Other example is the green microalgae H. pluvialis that produces chlorophylls a and b and primary carotenoids, namely, b-carotene, lutein, violaxanthin, neoxan — thin, and zeaxanthin, while it has the ability to accumulate, under stress conditions, large quantities of astaxanthin, up to 2-3% on a dry weight basis [150]. Using this carotenogenesis process, it undergoes different changes in cell physiology and morphology, giving as a result large red palmelloid cells [76, 204] . Astaxanthin is present in lipid globules outside the chloroplast, its functions in the cell include protection against light-related damage by reducing the amount of light available to the light-harvesting pigmented protein complexes. These pigments possess powerful biological activities, including antioxidant capacity [19], ulcer preven­tion [74] as well as immunomodulation and cancer prevention [130]. In fact, the extraction of astaxanthin has been thoroughly investigated.
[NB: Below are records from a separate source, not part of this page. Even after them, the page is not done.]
Lemma setStops_same (st : FormState) : setStops (form_stops st) st = st.
Proof. destruct st; reflexivity. Qed.

Lemma removed_out_of_range {A : Type} (l : list A) (j : nat) :
  List.length l <= j -> (firstn j l ++ skipn (S j) l)%list = l.
Proof.
  intros H. rewrite firstn_all2 by lia. rewrite skipn_all2 by lia.
  apply app_nil_r.
Qed.

Lemma removeStop_exact (index : Z) (st : FormState) :
  DeliveryForm.removeStop index st
  = if Nat.ltb 1 (List.length (form_stops st))
       && (0 <=? index)%Z && (index <? Z.of_nat (List.length (form_stops st)))%Z
    then setStops (firstn (Z.to_nat index) (form_stops st)
                   ++ skipn (S (Z.to_nat index)) (form_stops st))%list st
    else st.
Proof.
  unfold DeliveryForm.removeStop.
  destruct (Nat.ltb 1 (List.length (form_stops st))); [ | reflexivity ].
  cbn [andb]. destruct (Z.leb_spec 0 index) as [H0 | H0]; cbn [andb].
  - rewrite filteri_exact_Z by exact H0.
    destruct (Z.ltb_spec index (Z.of_nat (List.length (form_stops st)))); [ reflexivity | ].
    rewrite removed_out_of_range by lia. apply setStops_same.
  - rewrite filteri_past by lia. apply setStops_same.
Qed.

(** X18.  Removing a stop takes out exactly the stop at the given position and
    keeps the others in order, provided the form has at least two stops
    and the position exists; otherwise nothing changes.  Both variants
    behave alike. *)
Theorem remove_stop_exact (index : Z) (st : FormState) :
  let l := form_stops st in
  let i := Z.to_nat index in
  DeliveryForm.removeStop index st
  = (if Nat.ltb 1 (List.length l) && (0 <=? index)%Z
        && (index <? Z.of_nat (List.length l))%Z
     then setStops (firstn i l ++ skipn (S i) l)%list st
     else st)
  /\ DeliveryFormV2.removeStop index st = DeliveryForm.removeStop index st
  /\ (List.length (form_stops (DeliveryForm.removeStop index st))
      = if Nat.ltb 1 (List.length l) && (0 <=? index)%Z
           && (index <? Z.of_nat (List.length l))%Z
        then List.length l - 1 else List.length l).
Proof.
  cbv zeta. split; [ apply removeStop_exact | ]. split; [ reflexivity | ].
  rewrite removeStop_exact.
  destruct (Nat.ltb_spec 1 (List.length (form_stops st))); cbn [andb]; [ | reflexivity ].
  destruct (Z.leb_spec 0 index); cbn [andb]; [ | reflexivity ].
  destruct (Z.ltb_spec index (Z.of_nat (List.length (form_stops st)))); [ | reflexivity ].
  cbn [form_stops setStops]. rewrite length_app, length_firstn, length_skipn. lia.
Qed.

Lemma assign_address_nth (a : list DeliveryStop) (i : nat) (addr : string)
  (r : list DeliveryStop) :
  assign_address a i addr = Some r ->
  forall j, nth_error r j
            = if Nat.eqb j i then option_map (with_address addr) (nth_error a j)
              else nth_error a j.
Proof.
  revert i r. induction a as [| s a IH]; intros i r H j; simpl in H.
  - discriminate.
  - destruct i as [| i].
    + injection H as <-. destruct j; reflexivity.
    + destruct (assign_address a i addr) as [r' |] eqn:E; [ | discriminate ].
      injection H as <-. destruct j as [| j]; [ reflexivity | ].
      simpl. apply (IH i r' E j).
Qed.

Lemma assign_address_none (a : list DeliveryStop) (i : nat) (addr : string) :
  assign_address a i addr = None <-> List.length a <= i.
Proof.
  revert i. induction a as [| s a IH]; intros i; simpl.
  - split; [ lia | reflexivity ].
  - destruct i as [| i]; [ split; [ discriminate | lia ] | ].
    specialize (IH i). destruct (assign_address a i addr).
    + split; [ discriminate | ]. intros H. apply le_S_n, IH in H. discriminate.
    + split; [ | reflexivity ]. intros _. apply le_n_S, IH. reflexivity.
Qed.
Different methods have been tested, including neat supercritical CO2 [189] or supercritical CO2 with differ­ent cosolvents [127], PLE [25, 67], MAE [203], direct extraction with vegetable oils [76] or solvents [75], or even treating cells with various solvents and organic acids at 70°C before acetone extraction, with the aim to facilitate the astaxanthin extraction from the thick cell wall without affecting the original astaxanthin esters profile [166].

Fucoxanthin is the most characteristic pigment of brown algae, and is also one of the most abundant carotenoids in nature [61] , accounting for more than 10% of estimated total natural production of carotenoids [103]. Fucoxanthin is an oxygen­ated carotenoid that is very effective in inhibiting cell growth and inducing apopto­sis in human cancer cells [60, 87]; it also has anti-inflammatory [172], antioxidant [158], antiobesity [99], and antidiabetic [100] properties.